ハードウェア要件はアプリケーションごとに異なりますが、多くのPCは、3Dでの制作に必要な滑らかなパフォーマンスを備えていません。コンピューターが最小要件の仕様を満たしていない場合、詳細なグラフィックスが表示されない、レンダリング時間が長くなるなどの問題が発生する可能性があり、フレームレートの不一致やコンピューターの停止につながる場合もあります。シームレスな3D体験を実現するには、ワークステーションクラスのハイパフォーマンスPCを使用するのが理想的です。

 

ワークステーションクラスのPCには、リアルタイムで3Dをレンダリングするための専用GPUが搭載されているほか、ストレージ、メモリ、セキュリティが強化されており、プロジェクトの推進および保護に役立ちます。

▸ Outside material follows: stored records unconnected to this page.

(* ===== verification/ServiceHarness.v ===== *)
(** * ServiceHarness: the harness of the service tests

    [src/src/kvraft/config.go], and [src/src/shardctrler/config.go], which is a
    copy of it for the shard controllers.  A [config] owns the network, the
    servers, what they store and the clerks of a test: [StartServer] and
    [ShutdownServer], the connections between servers ([connectUnlocked],
    [disconnectUnlocked], [partition], [make_partition]) and between clerks and
    servers ([makeClient], [ConnectClient], [DisconnectClient]).

    The file is written for any [Service]; [KvraftHarness] and [CtrlHarness] have
    the two packages.  Names drawn by [randstring], the other draws and the
    clock are arguments; so is what [reflect] says of a server. *)
From S2P Require Import Prelude Labgob GoStrings Labrpc RaftTypes Raft RaftHarness.
From stdpp Require Import base gmap strings list_numbers option list.
From Stdlib Require Import ZArith Lia.
#[local] Open Scope Z_scope.
#[local] Open Scope go_scope.

(** What the harness uses of a service: the Raft of a server, how a server is
    started ([servers], [me], [persister], [maxraftstate], the time) and killed,
    and how a clerk is made ([servers], a draw). *)
Class Service (Srv C K : Type) := {
  svc_rf : Srv → Raft C;
  svc_Start : nat → nat → Persister → Z → Z → option Srv;
  svc_Kill : Srv → Srv;
  svc_MakeClerk : nat → Z → K
}.

Record config {Srv K rtype : Type} := mkConfig {
  cfg_net : Network NetName;
  objects : list Srv;                          (* every server that was started *)
  heap : list (Labrpc.Server rtype);         (* every labrpc server *)
  cfg_n : nat;
  kvservers : list (option nat);
  saved : list (option SavedRef);
  endnames : list (option (list string));    (* None is a nil slice *)
  clerk_objects : list (K * list string);    (* every clerk, with its handles *)
  clerks : gmap nat (list string);
  nextClientId : Z;
  cfg_maxraftstate : Z;
  start : Z
}.
Arguments config : clear implicits.
Arguments mkConfig {Srv K rtype} _ _ _ _ _ _ _ _ _ _ _ _.

Section Updates.
Context {Srv K rtype : Type}.
Notation config := (config Srv K rtype).
#[export] Instance upd_cfg_net : Upd (R := config) cfg_net := fun x r =>
  mkConfig x (objects r) (heap r) (cfg_n r) (kvservers r) (saved r) (endnames r) (clerk_objects r) (clerks r) (nextClientId r) (cfg_maxraftstate r) (start r).
#[export] Instance upd_objects : Upd (R := config) objects := fun x r =>
  mkConfig (cfg_net r) x (heap r) (cfg_n r) (kvservers r) (saved r) (endnames r) (clerk_objects r) (clerks r) (nextClientId r) (cfg_maxraftstate r) (start r).
#[export] Instance upd_heap : Upd (R := config) heap := fun x r =>
  mkConfig (cfg_net r) (objects r) x (cfg_n r) (kvservers r) (saved r) (endnames r) (clerk_objects r) (clerks r) (nextClientId r) (cfg_maxraftstate r) (start r).
#[export] Instance upd_kvservers : Upd (R := config) kvservers := fun x r =>
  mkConfig (cfg_net r) (objects r) (heap r) (cfg_n r) x (saved r) (endnames r) (clerk_objects r) (clerks r) (nextClientId r) (cfg_maxraftstate r) (start r).
#[export] Instance upd_saved : Upd (R := config) saved := fun x r =>
  mkConfig (cfg_net r) (objects r) (heap r) (cfg_n r) (kvservers r) x (endnames r) (clerk_objects r) (clerks r) (nextClientId r) (cfg_maxraftstate r) (start r).
#[export] Instance upd_endnames : Upd (R := config) endnames := fun x r =>
  mkConfig (cfg_net r) (objects r) (heap r) (cfg_n r) (kvservers r) (saved r) x (clerk_objects r) (clerks r) (nextClientId r) (cfg_maxraftstate r) (start r).
#[export] Instance upd_clerk_objects : Upd (R := config) clerk_objects := fun x r =>
  mkConfig (cfg_net r) (objects r) (heap r) (cfg_n r) (kvservers r) (saved r) (endnames r) x (clerks r) (nextClientId r) (cfg_maxraftstate r) (start r).
#[export] Instance upd_clerks : Upd (R := config) clerks := fun x r =>
  mkConfig (cfg_net r) (objects r) (heap r) (cfg_n r) (kvservers r) (saved r) (endnames r) (clerk_objects r) x (nextClientId r) (cfg_maxraftstate r) (start r).
#[export] Instance upd_nextClientId : Upd (R := config) nextClientId := fun x r =>
  mkConfig (cfg_net r) (objects r) (heap r) (cfg_n r) (kvservers r) (saved r) (endnames r) (clerk_objects r) (clerks r) x (cfg_maxraftstate r) (start r).
End Updates.

(** A loop whose body may end the test. *)
Fixpoint for_each {A T} (body : A → T → result T) (l : list A) (x : T) : result T :=
  match l with
  | [] => Ok x
  | a :: l => x ← body a x; for_each body l x
  end.

(** ** Handles in random order

    [draw i] is [rand.Intn(i + 1)]. *)
Definition swap {A} (i j : nat) (sa : list A) : result (list A) :=
  a ← or_panic (sa !! i);
  b ← or_panic (sa !! j);
  Ok (<[i := b]> (<[j := a]> sa)).

Definition random_handles {A} (draw : nat → nat) (kvh : list A) : result (list A) :=
  for_each (λ i sa, swap i (draw i) sa) (seq 0 (length kvh)) kvh.

Section ServiceHarness.
Context {Srv C K rtype : Type} {svc : Service Srv C K}.
Notation config := (config Srv K rtype).
Implicit Types (cfg : config) (i j ck : nat) (to from p : list nat).

(** What [reflect] says of the server [o] and of its [rf]. *)
Context (svc_rcvr rf_rcvr : nat → Rcvr rtype).

(** ** Connections between servers *)

(** [cfg.endnames[i][j]], where a nil slice has no elements. *)
Definition end_of i j cfg : result string :=
  row ← or_panic (endnames cfg !! i);
  or_panic (default [] row !! j).

(** A loop over a slice of servers, [k] its index, that enables or disables at
    most one end for each. *)
Fixpoint set_ends (name : nat → nat → result (option string)) (yes : bool) (k : nat)
    (js : list nat) (rn : Network NetName) : result (Network NetName) :=
  match js with
  | [] => Ok rn
  | j :: js =>
      endname ← name k j;
      set_ends name yes (k + 1)%nat js
        (match endname with Some x => Enable (inl x) yes rn | None => rn end)
  end.

(** Attach server [i] to the servers in [to]. *)
Definition connectUnlocked i to cfg : result config :=
  rn ← set_ends (λ _ j, endname ← end_of i j cfg; Ok (Some endname)) true 0 to (cfg_net cfg);
  rn ← set_ends (λ _ j, endname ← end_of j i cfg; Ok (Some endname)) true 0 to rn;
  Ok (cfg <| cfg_net := rn |>).

(** The loops of [disconnectUnlocked] skip a nil slice; the second one looks at
    the slice at the index of the loop. *)
Definition outgoing_end i j cfg : result (option string) :=
  row ← or_panic (endnames cfg !! i);
  match row with
  | Some names => endname ← or_panic (names !! j); Ok (Some endname)
  | None => Ok None
  end.

Definition incoming_end i (k : nat) j cfg : result (option string) :=
  row ← or_panic (endnames cfg !! k);
  match row with
  | Some _ => endname ← end_of j i cfg; Ok (Some endname)
  | None => Ok None
  end.

(** Detach server [i] from the servers in [from]. *)
Definition disconnectUnlocked i from cfg : result config :=
  rn ← set_ends (λ _ j, outgoing_end i j cfg) false 0 from (cfg_net cfg);
  rn ← set_ends (λ k j, incoming_end i k j cfg) false 0 from rn;
  Ok (cfg <| cfg_net := rn |>).

Definition All cfg : list nat := seq 0 (cfg_n cfg).

Definition ConnectAll cfg : result config :=
  for_each (λ i cfg, connectUnlocked i (All cfg) cfg) (seq 0 (cfg_n cfg)) cfg.

(** One of the two loops of [partition]: the servers of [p] leave [other]. *)
Definition join_part (p other : list nat) cfg : result config :=
  for_each (λ i cfg,
      cfg ← disconnectUnlocked i other cfg;
      connectUnlocked i p cfg) p cfg.

Definition partition p1 p2 cfg : result config :=
  cfg ← join_part p1 p2 cfg;
  join_part p2 p1 cfg.

(** ** Clerks *)

Definition ConnectClientUnlocked ck to cfg : result config :=
  let names := default [] (clerks cfg !! ck) in
  rn ← set_ends (λ _ j, s ← or_panic (names !! j); Ok (Some s)) true 0 to (cfg_net cfg);
  Ok (cfg <| cfg_net := rn |>).

Definition DisconnectClientUnlocked ck from cfg : result config :=
  let names := default [] (clerks cfg !! ck) in
  rn ← set_ends (λ _ j, s ← or_panic (names !! j); Ok (Some s)) false 0 from (cfg_net cfg);
  Ok (cfg <| cfg_net := rn |>).

(** [names] are the end names drawn, [rnd] the draw of [MakeClerk].  Returns the
    clerk, the index of its object. *)
Definition makeClient (names : list string) (draw : nat → nat) (rnd : Z) to cfg : result (config * nat) :=
  rn ← make_ends 0 names (cfg_net cfg);
  let cfg := cfg <| cfg_net := rn |> in
  handles ← random_handles draw names;
  let ck := length (clerk_objects cfg) in
  let cfg := cfg <| clerk_objects := clerk_objects cfg ++ [(svc_MakeClerk (length handles) rnd, handles)] |> in
  let cfg := cfg <| clerks := <[ck := names]> (clerks cfg) |> in
  let cfg := cfg <| nextClientId := nextClientId cfg + 1 |> in
  cfg ← ConnectClientUnlocked ck to cfg;
  Ok (cfg, ck).

(** The files it removes do not exist. *)
Definition deleteClient ck cfg : config := cfg <| clerks := delete ck (clerks cfg) |>.

(** ** Servers that start and stop *)

(** What a persister holds now. *)
Definition contents (r : SavedRef) cfg : result Persister :=
  match r with
  | Owned ps => Ok ps
  | Of o => s ← or_panic (objects cfg !! o); Ok (persister (svc_rf s))
  end.

(** [cfg.saved[i] = cfg.saved[i].Copy()], unless it is nil. *)
Definition copy_saved i cfg : result config :=
  ref ← or_panic (saved cfg !! i);
  match ref with
  | None => Ok cfg
  | Some ref =>
      ps ← contents ref cfg;
      saved' ← set_at i (Some (Owned (Copy ps))) (saved cfg);
      Ok (cfg <| saved := saved' |>)
  end.

(** [kv.Kill()] and [cfg.kvservers[i] = nil], unless it is nil. *)
Definition kill_server i cfg : result config :=
  o ← or_panic (kvservers cfg !! i);
  match o with
  | None => Ok cfg
  | Some o =>
      s ← or_panic (objects cfg !! o);
      let cfg := cfg <| objects := <[o := svc_Kill s]> (objects cfg) |> in
      servers' ← set_at i None (kvservers cfg);
      Ok (cfg <| kvservers := servers' |>)
  end.

Definition ShutdownServer i cfg : result config :=
  cfg ← disconnectUnlocked i (All cfg) cfg;
  let cfg := cfg <| cfg_net := DeleteServer (server_name i) (cfg_net cfg) |> in
  cfg ← copy_saved i cfg;
  kill_server i cfg.

(** The persister for the new instance: a copy of the saved one, or a new one. *)
Definition prepare_saved i cfg : result config :=
  ref ← or_panic (saved cfg !! i);
  match ref with
  | Some _ => copy_saved i cfg
  | None =>
      saved' ← set_at i (Some (Owned MakePersister)) (saved cfg);
      Ok (cfg <| saved := saved' |>)
  end.

(** [cfg.kvservers[i] = StartKVServer(...)] on the saved persister, which the
    new server shares from now on. *)
Definition make_server i (now : Z) cfg : result config :=
  ref ← or_panic (saved cfg !! i);
  ref ← or_panic ref;
  ps ← contents ref cfg;
  s ← or_panic (svc_Start (cfg_n cfg) i ps (cfg_maxraftstate cfg) now);
  let o := length (objects cfg) in
  let cfg := cfg <| objects := objects cfg ++ [s] |> in
  saved' ← set_at i (Some (Of o)) (saved cfg);
  let cfg := cfg <| saved := saved' |> in
  servers' ← set_at i (Some o) (kvservers cfg);
  Ok (cfg <| kvservers := servers' |>).

(** The services of [cfg.kvservers[i]] and of its [rf] on a new server. *)
Definition register i cfg : result config :=
  o ← or_panic (kvservers cfg !! i);
  o ← or_panic o;
  let kvsvc := MakeService (svc_rcvr o) in
  let rfsvc := MakeService (rf_rcvr o) in
  let srv := AddService rfsvc (AddService kvsvc MakeServer) in
  let ptr := length (heap cfg) in
  let cfg := cfg <| heap := heap cfg ++ [srv] |> in
  Ok (cfg <| cfg_net := AddServer (server_name i) ptr (cfg_net cfg) |>).

(** [names] are the [cfg.n] names drawn, [now] the time in [Make]. *)
Definition StartServer i (names : list string) (now : Z) cfg : result config :=
  endnames' ← set_at i (Some names) (endnames cfg);
  let cfg := cfg <| endnames := endnames' |> in
  rn ← make_ends 0 names (cfg_net cfg);
  let cfg := cfg <| cfg_net := rn |> in
  cfg ← prepare_saved i cfg;
  cfg ← make_server i now cfg;
  register i cfg.

(** Maximum sizes across all servers. *)
Definition max_size (size : Persister → Z) cfg : result Z :=
  for_each (λ i biggest,
      ref ← or_panic (saved cfg !! i);
      ref ← or_panic ref;
      ps ← contents ref cfg;
      let n := size ps in
      Ok (if decide (n > biggest) then n else biggest))
    (seq 0 (cfg_n cfg)) 0.

Definition LogSize : config → result Z := max_size RaftStateSize.
Definition SnapshotSize : config → result Z := max_size RaftTypes.SnapshotSize.

(** [cfg.kvservers[i].rf.GetState()], where [cfg.kvservers[i]] is not nil. *)
Definition state_of (o : nat) cfg : result (Z * bool) :=
  s ← or_panic (objects cfg !! o);
  Ok (GetState (svc_rf s)).

(** ** The start of a test and its end *)
Definition new_config (n : nat) (maxraftstate now : Z) : config :=
  mkConfig MakeNetwork [] [] n (replicate n None) (replicate n None) (replicate n None) [] ∅
    (Z.of_nat n + 1000) maxraftstate now.

Fixpoint start_all (i : nat) (starts : list (list string * Z)) cfg : result config :=
  match starts with
  | [] => Ok cfg
  | (names, now) :: starts =>
      cfg ← StartServer i names now cfg;
      start_all (S i) starts cfg
  end.

(** [starts] has the draws and the time for each of the [n] servers. *)
Definition make_config (unreliable : bool) (maxraftstate now : Z) (starts : list (list string * Z)) : result config :=
  cfg ← start_all 0 starts (new_config (length starts) maxraftstate now);
  cfg ← ConnectAll cfg;
  Ok (cfg <| cfg_net := Reliable (negb unreliable) (cfg_net cfg) |>).

(** Two minutes of real time, in nanoseconds. *)
Definition checkTimeout (failed : bool) (now : Z) cfg : result unit :=
  if negb failed && bool_decide (now - start cfg > 120 * 1000 * millisecond)
  then Fatal "test took longer than 120 seconds" else Ok tt.

(** Every server is killed; [rn.Cleanup] only ends the goroutine of the network. *)
Definition cleanup (failed : bool) (now : Z) cfg : result config :=
  cfg ← for_each (λ (o : option nat) cfg,
      match o with
      | Some o => s ← or_panic (objects cfg !! o); Ok (cfg <| objects := <[o := svc_Kill s]> (objects cfg) |>)
      | None => Ok cfg
      end) (kvservers cfg) cfg;
  _ ← checkTimeout failed now cfg;
  Ok cfg.
End ServiceHarness.

(** ** Half of the servers

    [l] is what [Leader] gave.  The others fill [p1], then the start of [p2]. *)
Fixpoint fill_parts (js : list nat) (l j : nat) (p1 p2 : list nat) : result (list nat * list nat) :=
  match js with
  | [] => Ok (p1, p2)
  | i :: js =>
      if decide (i ≠ l) then
        if decide (j < length p1)%nat then
          p1 ← set_at j i p1;
          fill_parts js l (j + 1)%nat p1 p2
        else
          p2 ← set_at (j - length p1)%nat i p2;
          fill_parts js l (j + 1)%nat p1 p2
      else fill_parts js l j p1 p2
  end.

Definition make_partition (n l : nat) : result (list nat * list nat) :=
  let p1 := replicate (n / 2 + 1)%nat 0%nat in
  let p2 := replicate (n / 2)%nat 0%nat in
  '(p1, p2) ← fill_parts (seq 0 n) l 0 p1 p2;
  p2 ← (if decide (length p2 = 0%nat) then Panic else set_at (length p2 - 1)%nat l p2);
  Ok (p1, p2).

(** ** Statistics of a test: [begin], [op], [end] *)
Record Stats := mkStats { t0 : Z; rpcs0 : Z; ops : Z }.

Definition rpcTotal (rn : Network NetName) : Z := GetTotalCount rn.

Definition begin (now : Z) (rn : Network NetName) : Stats := mkStats now (rpcTotal rn) 0.

(** [atomic.AddInt32] *)
Definition op (stats : Stats) : Stats := mkStats (t0 stats) (rpcs0 stats) (wrap32 (ops stats + 1)).

(** The numbers printed, if the test did not fail: nanoseconds since [begin], the
    servers, the RPCs and the operations. *)
Definition end_ {Srv K rtype} (failed : bool) (now : Z) (stats : Stats) (cfg : config Srv K rtype)
    : result (option (Z * nat * Z * Z)) :=
  _ ← checkTimeout failed now cfg;
  Ok (if failed then None
      else Some (now - t0 stats, cfg_n cfg, rpcTotal (cfg_net cfg) - rpcs0 stats, ops stats)).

このようなPCでは、複数のアプリケーションにまたがる作業用の高解像度のマルチレイヤーファイルを処理できるため、3Dワークフローに最適です。

 

当社の経験では、HP製のコンピューター、特にハイパフォーマンスのZシリーズのコンピューターでSubstance 3Dツールを実行したところ快適に使用できました。Zシリーズには、3Dワークフローで次のようなメリットがあります。

 

  •  リアルタイム3Dレンダリング用の強力かつカスタマイズ可能な構成
  •  デスクトップPCおよびノートPCに搭載された高速プロセッサー、NVIDIAグラフィックスカード、拡張性に優れたストレージおよびメモリオプション
  •  高品質のVR体験を制作および利用できるVR対応デスクトップおよびノートPC
  •  絶対的な色精度を実現できるよう設計された色再現性の高いディスプレイ
  •  Remote Boostソフトウェアによって、リモートからPCに接続し、任意のデバイスでPCの機能を使用可能

 

Substance 3DツールにHP製Zシリーズ3DデスクトップおよびノートPCがいかに最適であるかについては、この件に関するHPのページをご覧ください。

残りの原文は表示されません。